REQUIRED WORK:
A faithful, complete copy of the entries is the sole expected answer.

(Dataset entries)
◇ ◇ ◇ ◇ ◇

Lemma array_roundtrip_witness :
  Forall int32 [-1; 2] /\ len [-1; 2] < 2 ^ 32
  /\ Packer.pack_array [-1; 2] Packer.pack_int Packer.init
     = (Return tt,
        Packer.mk [x00; x00; x00; x02; xff; xff; xff; xff; x00; x00; x00; x02])
  /\ Unpacker.unpack_array Unpacker.unpack_int
       (Unpacker.init [x00; x00; x00; x02; xff; xff; xff; xff; x00; x00; x00; x02])
     = (Return [-1; 2],
        Unpacker.mk [x00; x00; x00; x02; xff; xff; xff; xff; x00; x00; x00; x02] 12).
Proof.
  assert (Hvs : Forall int32 [-1; 2]) by (repeat constructor; vm_compute; discriminate).
  assert (Hlen : len [-1; 2] < 2 ^ 32) by (vm_compute; reflexivity).
  destruct (@array_roundtrip [-1; 2] Packer.init [] Hvs Hlen) as (Hp & _ & Hu).
  split; [exact Hvs | split; [exact Hlen | split; [exact Hp | exact Hu]]].
Defined.

Lemma for_each_app {S T} (l1 l2 : list T) (f : T -> M S unit) (s : S) :
  for_each (l1 ++ l2) f s = (for_each l1 f ;; for_each l2 f) s.
Proof.
  revert s. induction l1 as [|x l1 IH]; intros s; cbn [app for_each]; unfold bind.
  - reflexivity.
  - destruct (f x s) as [[[]|e] s1]; [|reflexivity].
    rewrite IH. reflexivity.
Qed.

(** The loop over the items stops at the first item the item packer refuses,
    with the earlier items written. *)
Lemma for_each_stops (enc : Z -> list byte) (f : Z -> M Packer.t unit)
  (good rest : list Z) (bad : Z) (e : exn) (partial : list byte) (p : Packer.t) :
  (forall x q, In x good -> f x q = (Return tt, Packer.mk (Packer.buf q ++ enc x))) ->
  (forall q, f bad q = (Raise e, Packer.mk (Packer.buf q ++ partial))) ->
  for_each (good ++ bad :: rest) f p
  = (Raise e, Packer.mk (Packer.buf p ++ flat_map enc good ++ partial)).
Proof.
  intros Hgood Hbad. rewrite for_each_app. unfold bind.
  rewrite (for_each_writes enc f good Hgood). cbn [for_each]. unfold bind.
  rewrite Hbad. cbn [Packer.buf]. now rewrite <- app_assoc.
Qed.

◇ ◇ ◇ ◇ ◇

TASK OUTPUT:
Lemma array_roundtrip_witness :
  Forall int32 [-1; 2] /\ len [-1; 2] < 2 ^ 32
  /\ Packer.pack_array [-1; 2] Packer.pack_int Packer.init
     = (Return tt,
        Packer.mk [x00; x00; x00; x02; xff; xff; xff; xff; x00; x00; x00; x02])
  /\ Unpacker.unpack_array Unpacker.unpack_int
       (Unpacker.init [x00; x00; x00; x02; xff; xff; xff; xff; x00; x00; x00; x02])
     = (Return [-1; 2],
        Unpacker.mk [x00; x00; x00; x02; xff; xff; xff; xff; x00; x00; x00; x02] 12).
Proof.
  assert (Hvs : Forall int32 [-1; 2]) by (repeat constructor; vm_compute; discriminate).
  assert (Hlen : len [-1; 2] < 2 ^ 32) by (vm_compute; reflexivity).
  destruct (@array_roundtrip [-1; 2] Packer.init [] Hvs Hlen) as (Hp & _ & Hu).
  split; [exact Hvs | split; [exact Hlen | split; [exact Hp | exact Hu]]].
Defined.

Lemma for_each_app {S T} (l1 l2 : list T) (f : T -> M S unit) (s : S) :
  for_each (l1 ++ l2) f s = (for_each l1 f ;; for_each l2 f) s.
Proof.
  revert s. induction l1 as [|x l1 IH]; intros s; cbn [app for_each]; unfold bind.
  - reflexivity.
  - destruct (f x s) as [[[]|e] s1]; [|reflexivity].
    rewrite IH. reflexivity.
Qed.

(** The loop over the items stops at the first item the item packer refuses,
    with the earlier items written. *)
Lemma for_each_stops (enc : Z -> list byte) (f : Z -> M Packer.t unit)
  (good rest : list Z) (bad : Z) (e : exn) (partial : list byte) (p : Packer.t) :
  (forall x q, In x good -> f x q = (Return tt, Packer.mk (Packer.buf q ++ enc x))) ->
  (forall q, f bad q = (Raise e, Packer.mk (Packer.buf q ++ partial))) ->
  for_each (good ++ bad :: rest) f p
  = (Raise e, Packer.mk (Packer.buf p ++ flat_map enc good ++ partial)).
Proof.
  intros Hgood Hbad. rewrite for_each_app. unfold bind.
  rewrite (for_each_writes enc f good Hgood). cbn [for_each]. unfold bind.
  rewrite Hbad. cbn [Packer.buf]. now rewrite <- app_assoc.
Qed.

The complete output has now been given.